Planners

Getting Organized Column
BackStage, December 2005
topic: choosing and using a planner

Choosing a Planner
B
y Kristine Oller

Your scene partner asks if you’ll go to her stand-up gig on Saturday night. You see no notation in your portable planner indicating another commitment, so you say yes. Later on you realize you just gave away your last free Saturday night of the month. Had you known that, you might have thought twice about promising to attend. When you get home, you discover that, according to the calendar on the kitchen wall, you’ve already accepted an invitation to a wedding shower that very same Saturday night. What now?

An actor’s life is a constant whirlwind of scheduling and rescheduling. People often assume actors are “flakes” because the timing of auditions and bookings require frequent last-minute cancellations and postponements. Add to those circumstances any personal disorganization – being late, losing information, forgetting things, double-scheduling – and you are not only reinforcing the stereotype but also impeding your professional progress.

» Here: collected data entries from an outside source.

(** * OSMRouteRelation: the route-topology engine

    A shallow embedding of [src/OSMRouteRelation.ts]: the route graph built
    from the members of a route relation, the node-degree bins, the
    routability verdict, the ordering walk, the assembled line string and
    the statistics record, followed by the properties proved about them.

    JavaScript [Map]s iterate in insertion order and the code depends on that
    order (first entry, first neighbour, order inside the degree bins), so a
    [Map] is an association list whose keys are pairwise distinct and whose
    [set] keeps the position of a key that is already present. *)

From Stdlib Require Import String Ascii List Bool Arith Lia Permutation.
From Stdlib Require Import ZArith QArith Qround.
Import ListNotations.

Local Open Scope string_scope.
Local Open Scope list_scope.
Local Open Scope nat_scope.

(** ** Insertion-ordered maps with string keys *)

Module JsMap.

Section WithValue.
Context {V : Type}.

Definition t := list (string * V).

Fixpoint get (m : list (string * V)) (k : string) : option V :=
  match m with
  | [] => None
  | (k', v) :: m' => if String.eqb k' k then Some v else get m' k
  end.

Definition has (m : list (string * V)) (k : string) : bool :=
  match get m k with Some _ => true | None => false end.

Simply buying a planner and using it haphazardly isn’t enough. For a planner to become a helpful organizing tool, you must select one that best fits your style, use it consistently and maintain its accuracy.

Using One

A planner has two main purposes. The first is to store details about your activities so your brain doesn’t have to. Relying on your brain to remember and remind you about bits of info and multiple to-do’s generates stress. Is your brain constantly juggling where you should be and what you should be doing? If so, I doubt there is much peace or space available in there for you to relax, think and create. The more info you can get out of your head and into your planner, the freer you will feel.

“But once stuff is out of my brain and buried in my planner I will forget all about it,” you might say. That’s possible – unless you develop the habit of planning, recording and reviewing your activities on a regular basis.

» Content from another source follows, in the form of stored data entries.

(** * alog: metadata-prefixed logging over Go's [log] package

    A shallow embedding of [alog.go]: the ordered metadata store [Meta]
    (a Go map from keys to [MetaEntry], formatted by placing each entry
    at the slot of its order number), the logger [Log] that owns one
    store, and the part of package [fmt] that the file calls.

    Go strings are byte sequences and are modelled as [string]. Go's [int]
    is modelled as [Z]: the only integers are lengths of maps and copies
    of them, far below 2^63, and no arithmetic is done on them. A Go map
    is a [gmap]; maps are reference values, so they live in a heap, and
    so do the [Meta] structs that point to them. The read-write lock of
    [Meta] has no counterpart: calls are modelled one at a time. What the
    [log] package does with a line (time stamp, newline, the write) is
    outside the file; a call of [Output] is recorded as an event. *)

From Stdlib Require Import ZArith Ascii String List Lia.
From stdpp Require Import base tactics option list sorting gmap strings pretty fin_maps.

Local Open Scope Z_scope.

(** ** Values of type [interface{}] *)

(** The dynamic values the model covers: the nil interface, a [string],
    an [int], and a non-nil [error] made by [errors.New]. *)
Inductive value : Type :=
| VNil
| VString (s : string)
| VInt (n : Z)
| VError (msg : string).

#[global] Instance value_eq_dec : EqDecision value.
Proof. solve_decision. Defined.

(** [reflect.TypeOf(arg).String()] *)
Definition type_name (v : value) : string :=
  match v with
  | VNil => "<nil>"
  | VString _ => "string"
  | VInt _ => "int"
  | VError _ => "*errors.errorString"
  end.

(** [arg != nil && reflect.TypeOf(arg).Kind() == reflect.String] *)
Definition isString (v : value) : bool :=
  match v with
  | VString _ => true
  | _ => false
  end.

(** ** Package [fmt], the modelled fragment *)

(** [fmt] is Go's library, not part of the repository. The model covers
    [Sprint], [Sprintln], and [Sprintf] for the directives [%%], [%v],
    [%+v], [%s] and [%d] on the values above, with the library's reports
    for a wrong verb, a missing operand and operands left over. A format
    with any other directive (flags, width, precision, argument index,
    another verb) has no result in the model: [Sprintf] returns [None]. *)
Module fmt.

(** [printArg(arg, 'v')]: the default rendering. *)
Definition print_v (v : value) : string :=
  match v with
  | VNil => "<nil>"
  | VString s => s
  | VInt n => pretty n
  | VError msg => msg
  end.

(** [badVerb]: [%!verb(type=value)], or [%!verb(<nil>)] for nil. *)
Definition badVerb (verb : ascii) (v : value) : string :=
  match v with
  | VNil => "%!" +:+ String verb "(<nil>)"
  | _ => "%!" +:+ String verb ("(" +:+ type_name v +:+ "=" +:+ print_v v +:+ ")")
  end.

(** [printArg(arg, verb)] for the verbs [v], [s] and [d]. An [error] is
    printed through its [Error()] method under [v] and [s]; [None] marks
    the combinations outside the model. *)
Definition printArg (v : value) (verb : ascii) : option string :=
  match verb, v with
  | "v"%char, _ => Some (print_v v)
  | "s"%char, VString s => Some s
  | "s"%char, VError msg => Some msg
  | "s"%char, _ => Some (badVerb verb v)
  | "d"%char, VInt n => Some (pretty n)
  | "d"%char, VError _ => None
  | "d"%char, _ => Some (badVerb verb v)
  | _, _ => None
  end.

(** [missingArg]: [%!verb(MISSING)]. *)
Definition missingArg (verb : ascii) : string :=
  "%!" +:+ String verb "(MISSING)".

(** The operands left over, as [type=value] separated by commas. *)
Fixpoint extraArgs (a : list value) : string :=
  match a with
  | [] => ""
  | [x] => match x with VNil => "<nil>" | _ => type_name x +:+ "=" +:+ print_v x end
  | x :: a' =>
      match x with VNil => "<nil>" | _ => type_name x +:+ "=" +:+ print_v x end
      +:+ ", " +:+ extraArgs a'
  end.

(** The check after the format loop: [%!(EXTRA ...)] when operands are
    left over. *)
Definition extra (a : list value) : string :=
  match a with
  | [] => ""
  | _ => "%!(EXTRA " +:+ extraArgs a +:+ ")"
  end.

(** The verbs of the fragment. *)
Definition is_verb (c : ascii) : bool :=
  match c with
  | "v"%char | "s"%char | "d"%char => true
  | _ => false
  end.

(** One directive with verb [verb]: it prints the next operand, or
    reports that none is left; [k] goes on with the rest of the format. *)
Definition directive (verb : ascii) (a : list value)
    (k : list value → option string) : option string :=
  match a with
  | [] => (λ r, missingArg verb +:+ r) <$> k []
  | x :: a' => s ← printArg x verb; (λ r, s +:+ r) <$> k a'
  end.

(** [doPrintf]: the bytes up to the next ['%'] are copied; then one
    directive is processed ([%!(NOVERB)] when the format ends after the
    ['%']). [a] holds the operands not yet consumed. *)
Fixpoint doPrintf (format : string) (a : list value) : option string :=
  match format with
  | "" => Some (extra a)
  | String "%" "" => Some ("%!(NOVERB)" +:+ extra a)
  | String "%" (String "%" rest) => (String "%") <$> doPrintf rest a
  | String "%" (String "+" (String "v" rest)) => directive "v" a (doPrintf rest)
  | String "%" (String c rest) =>
      if is_verb c then directive c a (doPrintf rest) else None
  | String c rest => (String c) <$> doPrintf rest a
  end.

Definition Sprintf (format : string) (a : list value) : option string :=
  doPrintf format a.

(** [doPrint]: a space goes between two operands when neither is a
    string. [first] tells that no operand was printed yet. *)
Fixpoint doPrint (first prevString : bool) (a : list value) : string :=
  match a with
  | [] => ""
  | arg :: a' =>
      (if negb first && negb (isString arg) && negb prevString then " " else "")
      +:+ print_v arg +:+ doPrint false (isString arg) a'
  end.

Definition Sprint (a : list value) : string := doPrint true false a.

(** [doPrintln]: a space between all operands and a final newline. *)
Fixpoint doPrintln (first : bool) (a : list value) : string :=
  match a with
  | [] => String "010" ""
  | arg :: a' =>
      (if first then "" else " ") +:+ print_v arg +:+ doPrintln false a'
  end.

Definition Sprintln (a : list value) : string := doPrintln true a.

End fmt.

(** ** Outcomes of a call *)

(** Run-time faults: an index outside a slice (a run-time panic of Go),
    and the use of an address that holds nothing (no Go program makes
    one; the heap of the model is a partial map). *)
Inductive fault : Type :=
| IndexOutOfRange
| InvalidAddress.

(** A call returns, or ends the normal flow: [panic(msg)] raised by the
    program, a run-time fault, [os.Exit(code)], or a [fmt] directive
    outside the modelled fragment. *)
Inductive outcome (A : Type) : Type :=
| Ret (a : A)
| Panicked (msg : string)
| Faulted (f : fault)
| Exited (code : Z)
| Unmodelled.

Arguments Ret {A} a.
Arguments Panicked {A} msg.
Arguments Faulted {A} f.
Arguments Exited {A} code.
Arguments Unmodelled {A}.

Definition outcome_bind {A B} (m : outcome A) (k : A → outcome B) : outcome B :=
  match m with
  | Ret a => k a
  | Panicked msg => Panicked msg
  | Faulted f => Faulted f
  | Exited c => Exited c
  | Unmodelled => Unmodelled
  end.

(** A result of the [fmt] fragment as an outcome. *)
Definition of_fmt {A} (o : option A) : outcome A :=
  match o with
  | Some a => Ret a
  | None => Unmodelled
  end.

Definition faults {A} (o : outcome A) : Prop :=
  match o with
  | Faulted _ => True
  | _ => False
  end.

(** ** The metadata store *)

(** [type MetaEntry struct { value interface{}; order int }] *)
Record MetaEntry : Type := mkMetaEntry {
  value_of : value;
  order : Z
}.

#[global] Instance MetaEntry_eq_dec : EqDecision MetaEntry.
Proof. solve_decision. Defined.

(** [strings.Join] *)
Fixpoint strings_Join (elems : list string) (sep : string) : string :=
  match elems with
  | [] => ""
  | [x] => x
  | x :: rest => x +:+ sep +:+ strings_Join rest sep
  end.

(** The order in which [range] yields the entries of a map is not
    specified. A [range_order] is one choice of it: each map is
    enumerated as some permutation of its entries. *)
Record range_order : Type := mkRange {
  range :> gmap string MetaEntry → list (string * MetaEntry);
  range_perm : ∀ e, range e ≡ₚ map_to_list e
}.

Definition range_canonical : range_order :=
  {| range := map_to_list; range_perm := λ e, reflexivity _ |}.

Definition range_reversed : range_order :=
  {| range := λ e, reverse (map_to_list e);
     range_perm := λ e, reverse_Permutation _ |}.

(** The bodies of the methods of [Meta], on the contents of the map
    [m.entries] (a nil map reads as the empty map). *)
Module Entries.

(** [m.entries[k].value]; a missing key reads the zero entry. *)
Definition get (k : string) (e : gmap string MetaEntry) : value :=
  match e !! k with
  | Some vi => value_of vi
  | None => VNil
  end.

(** [vi, ok := m.entries[k]]: a present key keeps [vi.order], a new key
    gets [len(m.entries)]. *)
Definition set (k : string) (v : value) (e : gmap string MetaEntry)
    : gmap string MetaEntry :=
  match e !! k with
  | Some vi => <[k := mkMetaEntry v (order vi)]> e
  | None => <[k := mkMetaEntry v (Z.of_nat (size e))]> e
  end.

(** [delete(m.entries, k)] *)
Definition del (k : string) (e : gmap string MetaEntry) : gmap string MetaEntry :=
  delete k e.

(** [pts[vi.order] = fmt.Sprintf("%s=%+v", k, vi.value)]: the write
    faults when [vi.order] is not an index of [pts]. *)
Definition place (pts : list string) (kv : string * MetaEntry) : outcome (list string) :=
  outcome_bind (of_fmt (fmt.Sprintf "%s=%+v" [VString kv.1; value_of kv.2])) (λ s,
  if bool_decide (0 ≤ order kv.2 < Z.of_nat (length pts))
  then Ret (<[Z.to_nat (order kv.2) := s]> pts)
  else Faulted IndexOutOfRange).

(** [for k, vi := range m.entries { pts[vi.order] = ... }] *)
Fixpoint place_all (it : list (string * MetaEntry)) (pts : list string)
    : outcome (list string) :=
  match it with
  | [] => Ret pts
  | kv :: it' => outcome_bind (place pts kv) (place_all it')
  end.

(** [format] once the entries are enumerated as [it]; [n] is
    [len(m.entries)], the length of [pts := make([]string, n)]. *)
Definition format_range (it : list (string * MetaEntry)) (n : nat)
    (delim format : string) : outcome string :=
  if bool_decide (n = 0%nat) then Ret ""
  else
    outcome_bind (place_all it (replicate n "")) (λ pts,
    let s := strings_Join pts delim in
    if bool_decide (format = "") then Ret s
    else of_fmt (fmt.Sprintf format [VString s])).

Definition format (R : range_order) (delim format : string)
    (e : gmap string MetaEntry) : outcome string :=
  format_range (R e) (size e) delim format.

(** The loop of [copy]: [for k, v := range m.entries { entries[k] = v }]. *)
Definition copy (R : range_order) (e : gmap string MetaEntry) : gmap string MetaEntry :=
  foldl (λ acc kv, <[kv.1 := kv.2]> acc) ∅ (R e).

End Entries.

(** ** The heap *)

(** Addresses. A [*Meta] is the address of a [Meta] struct; the field
    [entries] of the struct is nil or the address of a map object. *)
Definition loc : Type := nat.

(** [type Meta struct { entries map[string]MetaEntry; mutex sync.RWMutex }];
    calls are modelled one at a time, so the lock has no state here. *)
Record Meta : Type := mkMeta {
  entries : option loc
}.

(** An [io.Writer]: standard output, or a writer of the caller. *)
Inductive writer : Type :=
| Stdout
| Writer (id : nat).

The second purpose of a planner is to help you decide and track how you use your time. To make decisions about how to use your free time, you need a clear idea of how much free time you have. When you get your planner for the new year, pencil in your existing commitments: your job schedule, your class schedule, and your family schedule, plus special occasions and holidays. At the start of each week, sit with your planner and choose how to fit your professional and personal activities into the time available that week. As the week progresses, keep your planner accurate by recording changes to your schedule as they occur. Regularly review what is coming up the next day, the next week and the next month. Use your planner to remind yourself that you can return those DVDs tomorrow when you pass Blockbuster on the way to your voice lesson.

Rather than forcing you to be rigid, your planner enables you to remain flexible and informed. Also, if you are ever audited, your planner provides important documentation of your career.

Choosing One

The goal is to find a planner that works for you. Test-drive a few until you find a good fit, but do not fall into the trap of jumping from one to another on a quest for the mythical yet nonexistent “perfect planner.” Trust me: there is no paper or electronic planner that will, once and for all, “organize your life.” Almost any planner can work if you actually use it.

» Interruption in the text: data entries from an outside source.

Lemma shape_run probes :
  ∀ st st',
    inv st →
    all_children (objs st) ≡ₚ seq 1 (length (objs st) - 1) →
    children_increasing (objs st) →
    run st probes = Ok st' →
    all_children (objs st') ≡ₚ seq 1 (length (objs st') - 1)
    ∧ children_increasing (objs st').
Proof.
  induction probes as [|p probes IH]; simpl; intros st st' Hinv Hperm Hinc H.
  - by injection H as <-.
  - bind_inv H. destruct (shape_step _ _ _ Hinv Hperm Hinc Hbind) as [Hp1 Hi1].
    eapply IH; [|done..]. by eapply inv_step.
Qed.

(** X6. The returned store is a tree in document order: the children
    lists of all nodes taken together hold every node but the root exactly
    once and never the root (so every node but the root has one parent and
    one place among its siblings), every child was created after its
    parent, and the children of a node are in the order of their creation. *)
Theorem returned_store_is_a_tree (probes : list probe) (s : list ShadowNode.t) :
  build_shadow_dom probes = Ok (s, root_ref) →
  NoDup (all_children s)
  ∧ (∀ c, c ∈ all_children s ↔ 0 < c < length s)
  ∧ (∀ r n c, s !! r = Some n → c ∈ ShadowNode.children n → r < c)
  ∧ children_increasing s.
Proof.
  intros Hbuild.
  destruct (build_shadow_dom_inv _ _ _ Hbuild) as (st & Hrun).
  destruct (build_shadow_dom_run _ _ Hrun) as (rt & Hrt & Hs).
  rewrite Hs in Hbuild. injection Hbuild as <-.
  pose proof (inv_run _ _ _ inv_init Hrun) as Hinv.
  destruct (shape_run probes init_state st inv_init) as [Hperm Hinc]; [done| |done|].
  { intros r n i j ci cj Hn. destruct r; [|done]. injection Hn as <-. done. }
  assert (Hperm' : all_children
            (<[root_ref := ShadowNode.with_payload rt
                 (JDict [("pages", JInt (Z.of_nat (length (pages_seen st))))])]>
               (objs st))
          ≡ₚ seq 1 (length (objs st) - 1)).
  { by erewrite all_children_same. }
  rewrite length_insert. split_and!.
  - rewrite Hperm'. apply NoDup_seq.
  - intros c. rewrite Hperm', elem_of_seq. lia.
  - intros r n c Hn Hc.
    assert (Hok : children_ok (<[root_ref := ShadowNode.with_payload rt
             (JDict [("pages", JInt (Z.of_nat (length (pages_seen st))))])]> (objs st))).
    { eapply insert_children_ok; [apply (inv_children _ Hinv)|done..]. }
    specialize (Hok _ _ _ Hn Hc). lia.
  - by eapply increasing_insert.
Qed.

Lemma returned_store_is_a_tree_witness :
  ∃ s,
    build_shadow_dom scenario_nested = Ok (s, root_ref)
    ∧ NoDup (all_children s)
    ∧ (∀ c, c ∈ all_children s ↔ 0 < c < length s)
    ∧ (∀ r n c, s !! r = Some n → c ∈ ShadowNode.children n → r < c)
    ∧ children_increasing s.
Proof.
  eexists. split; [vm_compute; reflexivity|].
  apply (returned_store_is_a_tree scenario_nested). vm_compute. reflexivity.
Defined.

(** ** The page count *)

Lemma step_pages st p st' :
  step st p = Ok st' →
  note_page (probe_location p) (pages_seen st) = Ok (pages_seen st').
Proof.
  intros (d & seen & top & below & Hpl & Hseen & Hst & Hcase)%step_inv.
  destruct (classify _).
  - by destruct Hcase as (par & new_id & node & _ & _ & _ & ->).
  - by destruct Hcase as [(_ & c & c' & _ & _ & ->)|(_ & ->)].
  - by destruct Hcase as (par & node & _ & _ & ->).
Qed.

Lemma py_eq_int z z' : py_eq (JInt z) (JInt z') = bool_decide (z = z').
Proof.
  simpl. destruct (Qeq_bool (inject_Z z) (inject_Z z')) eqn:E; symmetry.
  - apply bool_decide_eq_true. by apply inject_Z_injective, Qeq_bool_iff.
  - apply bool_decide_eq_false. intros ->. by rewrite Qeq_bool_refl in E.
Qed.

Lemma existsb_int z zs :
  existsb (py_eq (JInt z)) (JInt <$> zs) = bool_decide (z ∈ zs).
Proof.
  induction zs as [|z' zs IH].
  - symmetry. apply bool_decide_eq_false_2, not_elem_of_nil.
  - rewrite fmap_cons. cbn [existsb]. rewrite py_eq_int, IH.
    destruct (decide (z = z')) as [->|Hne].
    + rewrite bool_decide_eq_true_2 by done. symmetry.
      apply bool_decide_eq_true_2, list_elem_of_here.
    + rewrite (bool_decide_eq_false_2 (z = z')) by done. simpl.
      apply bool_decide_ext. rewrite elem_of_cons. tauto.
Qed.

Lemma note_page_int p zs seen :
  probe_wf p = true →
  note_page (probe_location p) (JInt <$> zs) = Ok seen →
  seen = JInt <$> (match int_page p with
                   | Some z => if decide (z ∈ zs) then zs else zs ++ [z]
                   | None => zs
                   end).
Proof.
  intros Hwf. destruct (probe_wf_location p Hwf) as (d & Hloc & Hpage & _).
  unfold int_page, probe_page. rewrite Hloc. unfold note_page. simpl.
  destruct (assoc "page" d) as [v|] eqn:Hv.
  - rewrite bool_decide_eq_true_2 by eauto. simpl.
    destruct v as [| |z| | | |]; try discriminate Hpage.
    unfold set_add. simpl. fold (py_eq (JInt z)).
    intros [= <-].
    replace (existsb _ (JInt <$> zs)) with (bool_decide (z ∈ zs)).
    2:{ symmetry. apply (existsb_int z zs). }
    destruct (decide (z ∈ zs)).
    + by rewrite bool_decide_eq_true_2.
    + rewrite bool_decide_eq_false_2 by done. by rewrite fmap_app.
  - rewrite bool_decide_eq_false_2 by (by intros [? [=]]). simpl. by intros [= <-].
Qed.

You can have wall calendars to remind you of the date, but, to avoid mix-ups, record all of your activities in only one place. Thus, make sure to synch your hand-held with your desktop daily. Plan for the time commitment necessary to become facile with anything electronic. “Simple to use” always trumps “bells and whistles.” Make sure the planner provides enough room to write comfortably and legibly. Should it have pockets or sections for additional materials? Does price or aesthetics matter to you?

“Month-at-a-glance” is a must-have feature. When you are considering adding something to your schedule, you naturally check to see if the time and day are available. Equally important is understanding how each event will impact the overall context of your month: Although you are available to help your friend move on Sunday, doing so means giving up your first day off in two weeks. For paper planners, www.FranklinCovey.com and www.daytimer.com are standard, but also check out www.plannerpads.com.

Resist the temptation to ignore your planner when life is going smoothly then grab it as a crutch when things get hectic. Be proactive rather than reactive; start fresh in 2006 by selecting a tool and crafting a routine that will, in time, help get you where you want to go.